## [Aim of the task]
Using the records below, repeat exactly the lines from the one holding "- intros p'." through the one holding "change (route (js", both ends included, and no others.

Dataset entries:
Lemma renderPage_known fuel p p' :
  renderPage fuel p = Some p' ->
  currentUser (vars p') = currentUser (vars p) /\
  (currentPage p' = js "login" \/ currentPage p' = js "list" \/
   currentPage p' = js "random") /\
  (currentPage p' <> js "login" ->
   currentUser (vars p') <> None /\ currentPage p' = currentPage p /\
   history p' = history p).
Proof.
  rewrite renderPage_body. cbv zeta.
  destruct (signed_out (vars p)
            && negb (str_eq (currentPage p) (js "login"))) eqn:Hguard.
  { rewrite renderPage_login by done. intros [= <-]. reduce_state.
    split; [done|]. split; [by left|]. done. }
  pose proof (route_page (currentPage p)) as Hroute.
  assert (currentPage p <> js "login" -> currentUser (vars p) <> None)
    as Hin.
  { intros Hpage Hnone. unfold signed_out in Hguard. rewrite Hnone in Hguard.
    by rewrite str_eq_false in Hguard. }
  destruct (route (currentPage p)).
  - intros [= <-]. reduce_state. split; [done|]. split; [by left|]. done.
  - destruct (renderListPage (closeModal (vars p)))
      as [[[v|e] st]|] eqn:Hlist; [| |done].
    + intros [= <-]. reduce_state.
      rewrite (renderListPage_user _ _ _ Hlist).
      split; [done|]. split; [by right; left|].
      intros _. split; [|done]. apply Hin. by rewrite Hroute.
    + intros [= <-]. reduce_state.
      rewrite (renderListPage_user _ _ _ Hlist).
      split; [done|]. split; [by right; left|].
      intros _. split; [|done]. apply Hin. by rewrite Hroute.
  - destruct (renderRandomPage fuel (closeModal (vars p)))
      as [[shown st]|] eqn:Hrandom; [|done].
    intros [= <-]. reduce_state.
    rewrite (renderRandomPage_user _ _ _ _ Hrandom).
    split; [done|]. split; [by right; right|].
    intros _. split; [|done]. apply Hin. by rewrite Hroute.
  - rewrite renderPage_login by done. intros [= <-]. reduce_state.
    split; [done|]. split; [by left|]. done.
Qed.

(** X24: where the router can end.  After [renderPage], and so after
    [navigateTo] with any page name, after [init] with any hash and after
    a [popstate] event with any page name, [currentPage] is 'login', 'list'
    or 'random'; and when it is not 'login', a user is signed in. *)
Theorem router_lands fuel p :
  let lands p' :=
    (currentPage p' = js "login" \/ currentPage p' = js "list" \/
     currentPage p' = js "random") /\
    (currentPage p' <> js "login" -> currentUser (vars p') <> None) in
  (forall p', renderPage fuel p = Some p' -> lands p') /\
  (forall page p', navigateTo page fuel p = Some p' -> lands p') /\
  (forall hash p', init hash fuel p = Some p' -> lands p') /\
  (forall page p', page <> [] ->
     popstate (Some page) fuel p = Some p' -> lands p').
Proof.
  intros lands.
  assert (forall p0 p', renderPage fuel p0 = Some p' -> lands p') as Hlands.
  { intros p0 p' Hp'.
    destruct (renderPage_known _ _ _ Hp') as (_ & Hpage & Huser).
    split; [done|]. intros Hne. by apply Huser. }
  split; [apply Hlands|]. split; [|split].
  - intros page p'. apply Hlands.
  - intros hash p'. apply Hlands.
  - intros page p' Hpage. unfold popstate. rewrite falsy_false by done.
    apply Hlands.
Qed.

(** With a user and the breaker clear, the list page asks the remote
    store. *)
Lemma renderListPage_invokes st (u : jsstring) result st' :
  currentUser st = Some u -> retryBlocked st = false ->
  renderListPage st = Some (result, st') ->
  exists added,
    effects st' = effects st ++ ShowLoading LoadingData :: Invoked :: added.
Proof.
  intros Huser Hclear. unfold renderListPage. cbv zeta.
  unfold loadNotesFromFirestore.
  change (currentUser (showLoading LoadingData st)) with (currentUser st).
  rewrite Huser.
  destruct (withRetry_invokes (getDocs u) 0 (showLoading LoadingData st)
              Hclear) as [added Hadded].
  destruct (withRetry (getDocs u) 0 (showLoading LoadingData st))
    as [[v|e] st1]; cbn [snd] in Hadded; reduce_state in Hadded.
  - intros [= <- <-]. unfold adopt. reduce_state. rewrite Hadded.
    rewrite <- !app_assoc. by eexists.
  - destruct (getFromLocalStorage _) as [value|e'].
    + destruct (notes_of_json value) as [notes|]; [|done]. simpl.
      intros [= <- <-]. unfold adopt. reduce_state. rewrite Hadded.
      rewrite <- !app_assoc. by eexists.
    + intros [= <- <-]. reduce_state. rewrite Hadded.
      rewrite <- !app_assoc. by eexists.
Qed.

(** X25: the listener of the authentication state, when a user has signed
    in.  It clears the breaker before it renders: what it does is the same
    whether the breaker was set or not.  The user is the current one
    afterwards; and from the login page it goes to the list page, whose
    query is sent to the remote store even if the breaker was set. *)
Theorem authStateChanged_signed_in (u : jsstring) fuel p :
  (forall b,
     authStateChanged (Some u) fuel
       (set_vars (set_retryBlocked b (vars p)) p) =
     authStateChanged (Some u) fuel p) /\
  (forall p', authStateChanged (Some u) fuel p = Some p' ->
     currentUser (vars p') = Some u) /\
  (currentPage p = js "login" ->
   forall p', authStateChanged (Some u) fuel p = Some p' ->
     currentPage p' = js "list" /\
     history p' = history p ++ [js "list"] /\
     exists added,
       effects (vars p') =
       effects (vars p) ++
       HideLoading :: ModalClosed :: ShowLoading LoadingData :: Invoked
       :: added).
Proof.
  split; [done|]. split.
  - intros p'. unfold authStateChanged. cbv zeta. reduce_state.
    destruct (str_eq (currentPage p) (js "login")); unfold navigateTo;
      intros Hp'; destruct (renderPage_known _ _ _ Hp') as (Huser & _);
      by rewrite Huser.
  - intros Hpage p'. unfold authStateChanged. cbv zeta. reduce_state.
    rewrite Hpage. change (str_eq (js "login") (js "login")) with true.
    unfold navigateTo. rewrite renderPage_body. cbv zeta. reduce_state.
    change (route (js "list")) with to_list.
    cbn [signed_out currentUser andb].
    destruct (renderListPage _) as [[[v|e] st]|] eqn:Hlist; [| |done].
    + intros [= <-]. reduce_state. split; [done|]. split; [done|].
      apply (renderListPage_invokes _ u) in Hlist as [added ->];
        [|done..].
      reduce_state. rewrite <- !app_assoc. by eexists.
    + intros [= <-]. reduce_state. split; [done|]. split; [done|].
      apply (renderListPage_invokes _ u) in Hlist as [added ->];
        [|done..].
      reduce_state. rewrite <- !app_assoc. by eexists.
Qed.

(** X26: the listener of the authentication state, when the user is
    signed out.  It always ends on the login page, with no current user
    and with nothing under the key of the mirror.  It makes no remote
    call; the breaker is as it was, and so is the collection in memory,
    which only [handleLogout] empties. *)
Theorem authStateChanged_signed_out fuel p :
  exists p',
    authStateChanged None fuel p = Some p' /\
    currentUser (vars p') = None /\
    localStorage (vars p') = None /\
    currentPage p' = js "login" /\ view p' = LoginView /\
    history p' = history p ++ [js "login"] /\
    notesData (vars p') = notesData (vars p) /\
    heap (vars p') = heap (vars p) /\
    retryBlocked (vars p') = retryBlocked (vars p) /\
    world (vars p') = world (vars p) /\
    effects (vars p') = effects (vars p) ++ [HideLoading; ModalClosed].
Proof.
  unfold authStateChanged, navigateTo. cbv zeta.
  rewrite renderPage_login by done.
  eexists. split; [done|]. reduce_state.
  repeat split; try done. by rewrite <- app_assoc.
Qed.

(** X27: [handleLogout].  When [signOut] succeeds, the mirror is cleared,
    there is no current user, the collection, the used ids and the current
    problem are emptied, and the page is the login page.  When it fails,
    the page logs the error, shows E002 and hides the overlay; the user,
    the collection and the mirror are as before and the page is not left.
    With the breaker set it always fails, without asking the remote store:
    the user cannot sign out. *)
Theorem handleLogout_outcomes fuel p :
  let call := withRetry signOut 0 (showLoading LoggingOut (vars p)) in
  (forall v, call.1 = Return v ->
     exists p',
       handleLogout fuel p = Some p' /\
       currentUser (vars p') = None /\
       notesData (vars p') = [] /\
       usedProblemIds (vars p') = [] /\
       currentProblemId (vars p') = None /\
       localStorage (vars p') = None /\
       currentPage p' = js "login" /\ view p' = LoginView /\
       effects (vars p') = effects call.2 ++ [HideLoading; ModalClosed]) /\
  (forall error, call.1 = Throw error ->
     handleLogout fuel p =
       Some (set_vars
               (hideLoading
                  (showError E002 (emit (ConsoleError error) call.2)))
               p) /\
     same_data (vars p) call.2) /\
  (retryBlocked (vars p) = true ->
   handleLogout fuel p =
     Some (set_vars
             (hideLoading
                (showError E002
                   (emit (ConsoleError (Error (js "Retry blocked")))
                      (showError E011 (showLoading LoggingOut (vars p))))))
             p)).
Proof.
  intros call. split; [|split].
  - intros v Hcall. unfold handleLogout. cbv zeta. fold call.
    destruct call as [[u|e] st1]; cbn [fst snd] in *; [|done].
    unfold navigateTo. rewrite renderPage_login by done.
    eexists. split; [done|]. reduce_state.
    repeat split; try done. by rewrite <- app_assoc.
  - intros error Hcall. unfold handleLogout. cbv zeta.
    pose proof (withRetry_same_data signOut 0
                  (showLoading LoggingOut (vars p))) as Hsame.
    fold call in Hsame |- *.
    destruct call as [[u|e] st1]; cbn [fst snd] in *; [done|].
    injection Hcall as ->. split; [done|].
    eapply same_data_trans; [|exact Hsame]. by repeat split.
  - intros Hblocked. unfold handleLogout. cbv zeta.
    rewrite withRetry_body.
    change (retryBlocked (showLoading LoggingOut (vars p)))
      with (retryBlocked (vars p)).
    by rewrite Hblocked.
Qed.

## [Expected answer]
  - intros p'. unfold authStateChanged. cbv zeta. reduce_state.
    destruct (str_eq (currentPage p) (js "login")); unfold navigateTo;
      intros Hp'; destruct (renderPage_known _ _ _ Hp') as (Huser & _);
      by rewrite Huser.
  - intros Hpage p'. unfold authStateChanged. cbv zeta. reduce_state.
    rewrite Hpage. change (str_eq (js "login") (js "login")) with true.
    unfold navigateTo. rewrite renderPage_body. cbv zeta. reduce_state.
    change (route (js "list")) with to_list.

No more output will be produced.